Bragdon was also a pioneer in multimedia theatrical production. He staged eight Festivals of Song and Light, each of which featured a large orchestra and chorus leading the audience in song while incandescent lights shone through colored geometric filters, creating a stained glass effect. These outdoor community events typified progressive attempts to reform the social order by integrating a fragmented urban culture into a democratic society based on brotherhood. In 1923, he closed his Rochester architectural practice to embrace a second career as a theatrical designer in New York City. He developed a "mobile-color" machine, the Luxorgan, to control lighting with a musical keyboard. He also created abstract film animations set to music in an exploration of "the play of imagery upon the veil of maya."

Within the Theosophical Society, Bragdon was respected and influential. L. W. Rogers, president of the American Theosophical Society (as it was known at the time), approached Bragdon in 1925 to design a new national headquarters building in Wheaton. Bragdon declined the commission because he had moved away from architecture as a profession and instead recommended his friend, Chicago architect Irving Kane Pond. When Rogers and the board of directors deadlocked over the final design, they asked Bragdon to cast a deciding vote, which favored the asymmetrical rendition that ultimately became the L. W. Rogers building. (Pond wrote about Bragdon in his fascinating book The Autobiography of Irving K. Pond: The Sons of Mary and Elihu, edited by David Swan and Terry Tatum [Oak Park, Ill.: Hyoogen Press, 2009].) In 1940, he further put his personal imprint on the headquarters by designing the distinctive entrance arch. The piers that support the wrought-iron arch are topped with Platonic solids, a tetrahedron and a dodecahedron.

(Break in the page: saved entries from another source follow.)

(* ===== verification/Prelude.v ===== *)
(** * redis-lite (aphelo): a verification development of the key-value server

    The program is a single-threaded server of strings and sorted sets with
    expiring keys (server.cpp), the data structures it is made of, a
    command-line client (client.cpp) and a benchmark (benchmark.cpp).  The
    server polls its connections; a connection buffers bytes, cuts them into
    length-prefixed requests, runs each request on the database and frames the
    reply; timers close idle connections and delete expired keys.

    ** How the code is modelled

    A pointer is a positive number and [NULL] is [None]; the objects of each
    struct live in a finite map (a store) per group of fields, so that
    [container_of] is the identity.  Intrusive nodes and aliasing are thus in
    the model: a [ZNode] is at the same address in the store of the AVL tree, in
    that of the hash table and in that of its score and name.  The arrays of
    buckets of the hash tables are objects of a store too, allocated by [h_init]
    and freed by [hm_help_rehashing] and [hm_clear].  A function of the
    code is a function on the stores with an option result, [None] standing for
    undefined behaviour (a null or dangling pointer, an access out of an array,
    a failed [assert]).  Integers are in [Z] with the wrap-around of their width
    written out ([u32], [u64], [i32], [i64]); a [double] is its 64-bit pattern.
    The results of the system calls and the readings of the clock are arguments;
    the calls the server makes on descriptors, [accept], [read], [write] with the
    bytes it is given, and [close], are recorded in its state, in order;
    at the level of the processes they are the raw integers the calls return, with
    [errno], and [die] is an outcome of its own.

    ** Where each part is

    - Prelude: pointers, machine integers, bytes, arrays, stores, automation.
    - Avl: avl.h, avl.cpp.  AvlTree: the trees and contexts behind it.
      AvlProofs: the code refines them.
    - Hashtable: hashtable.h, hashtable.cpp, with progressive rehashing.
      HashtableProofs: the map is a set of nodes indexed by hash code.
      KeyedNodes: the interface its three clients (names of a set, keys of the
      database, addresses of timers) use it through, a class of laws on the hash
      codes and the callback.
    - Heap: heap.h, heap.cpp, and [heap_delete], [heap_upsert] of server.cpp.
      HeapProofs: order, back references.
    - DList: list.h, and the ring of nodes it maintains.
    - Common: common.h ([str_hash]), [memcmp] and the comparison of doubles.
    - Zset: zset.h, zset.cpp.  ZsetProofs: a sorted list of (score, name).
      Owners: every array of buckets belongs to one sorted set.
    - Wire: the buffers, [parse_req] and the [out_] functions of server.cpp.
    - Client: client.cpp, and [pack_command] of benchmark.cpp.
    - Numeric: [str2int] and [str2dbl] of server.cpp, over models of the C
      library's [strtoll] and [strtod]; [std::to_string].
    - Server: the entries, the ten commands, [do_request] and the expiration of
      keys in server.cpp.  Spec: the abstract database, a finite map from keys
      to values and times, and each command as a function on it.
      ServerProofs: the commands refine the abstract ones.  Depth: the trees of
      a database are shallow.
    - EventLoop: [Conn], [try_one_request], [handle_read], [handle_write],
      [handle_accept], [conn_destroy], [next_timer_ms], [process_timers] and the
      body of the loop of [main].  Calls: what the recorded calls mean, the
      bytes moved and the descriptors left open.  Framing: the byte stream as a
      sequence of requests.  EventLoopProofs: the invariant of the server,
      reachability.
    - Process: the two [main]s (server.cpp, client.cpp), [get_monotonic_msec],
      [fd_set_nb], [handle_accept] with its error branches, the [pollfd] array and
      the reading of [revents], as functions on the raw results of the system
      calls.  ProcessProofs: what the operating system promises for a run
      ([run_ok]), and what a run then is.
    - Service: the abstract service, a transition system of sessions and a
      database, and which of its steps are calls on descriptors.  ServiceProofs:
      the event loop refines it, call for call.
    - Types: the tag of an entry; a state represents one database.  Memory: the
      live objects are those that are needed.  Expiration: many iterations
      together.
    - EndToEnd: client and server together.  Benchmark: benchmark.cpp.
    - TestAvl, TestOffset, TestHeap: the three C++ test programs, with their
      reference containers.
    - StructureTheorems, WireTheorems, ServerTheorems, ProcessTheorems,
      TestTheorems: the main statements, each with an instance on a concrete
      state.

    ** What is shown

    - The data structures never go wrong on a well-formed state and implement
      their abstract values: balanced trees in order with exact counts
      ([avl_fix], [avl_del], [avl_offset]), sets of nodes in any stage of
      rehashing ([hm_lookup], [hm_insert], [hm_delete], [hm_foreach], with the
      bound on the work of one call), heaps with right back references, rings,
      sorted sets.
    - Every command, on any arguments, refines the abstract database and sends
      the encoding of the specified reply; expiration deletes expired keys only,
      with the bound of the code on the work of one call.
    - Any byte sequence is served without undefined behaviour; the complete
      requests are answered in order, and how the bytes are cut into reads does
      not matter.  Encoders and decoders are inverse to each other, between
      client and server in both directions.
    - Every iteration of the event loop, whatever the clients send and the
      system calls return, keeps the invariant of the server, so every reachable
      state satisfies it; on the abstract database it is a sequence of turns of
      the connections, then an expiration of keys.  In a turn the bytes that
      [write] took, and no others, leave the pending replies.  Timeouts: which
      connections are closed, and how long [poll] waits.
    - A whole run of the server, from [main]: it is never undefined, and [die]s
      only with the message of a call that failed; it is a run of the abstract
      service, which executes the requests of all sessions one at a time on one
      database and answers each session in order, and whose visible steps are the
      calls the server makes: each byte of a reply is sent once, in order; it owns
      exactly the objects, arrays and descriptors it needs; types of keys never
      change; expired keys are all forgotten in the end; a search in a sorted set
      of [n] members visits at most [2 log2 (n + 1)] nodes.
    - The client prints the specified reply to its request (the texts cut at a
      NUL, where [printf] stops), or refuses it by its length; the benchmark waits
      for the number of bytes the server sends.
    - The test programs never fail, whatever [rand] returns, and free all they
      allocate.

    ** Bounds

    Loops take fuel where the recursion is not structural.  The fuel is given by
    the definitions: the size of the store for walks in a tree or a chain, the
    length of the buffer for requests, the number of connections or timers for
    the timers.  The refinement and safety theorems state that the functions
    return a result, so the fuel is enough.  Sizes are assumed to be below what
    memory can hold: less than [2^32 - 1] nodes in a tree, whose count is 32
    bits wide, and less than [2^60] keys ([db_room], [room_for]).  The clock is
    assumed to be monotonic and below 2^53 seconds, [accept] to return a
    descriptor that is not in use, [poll] to report what was asked, and [read] and
    [write] to transfer at most what they are given ([iteration_ok],
    [os_event_ok], [polled_ok]).

    ** Not modelled

    - What the server and the benchmark print ([msg], [msg_errno], the rates) and
      the options and addresses of the sockets; signals, SIGPIPE included; a call
      that blocks.  A failed [accept] is not recorded among the calls.
    - The allocator always returns a fresh address.
    - What the client prints is a list of events, the arguments of [printf] and
      [msg]; [nan] payloads and locales of [strtod] are not distinguished.
    - aphelo.py, the Python tests and the build files. *)

From stdpp Require Export base option list gmap fin_maps sets.
From Stdlib Require Export ZArith Lia.
From Stdlib Require Import Strings.Byte.
From Stdlib Require Export Sorting.Sorted.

Bragdon was an excellent speaker and writer, and his books are well worth reading. He and his sister May founded the Manas Press to publish Theosophical books and pamphlets. With Nicholas Bessaraboff, he did a hugely successful translation of P. D. Ouspensky's Tertium Organum. He also influenced Alfred Stieglitz, Ana's Nin, Henry Miller, Lewis Mumford, Norman Bel Geddes, and particularly R. Buckminster Fuller.

In addition to his portrait of Bragdon, Massey provides a lucid history of n-dimensional mathematics and hyperspace philosophy, including the contributions of G. F. B. Riemann, Charles Howard Hinton, Henri Poincar, Annie Besant, C. W. Leadbeater, and others. He gives equal attention to the communitarian movement, stagecraft, city planning, Theosophy, and ornamentation. For readers interested in subjects ranging from architecture, graphic arts, and mysticism to community singing and tesseracts, this exploration of Bragdon's life and art offers riches.

Janet Kerschner

The reviewer is archivist for the TS national headquarters at Olcott. She is preparing documentation to nominate the Rogers building for the National Register of Historic Places.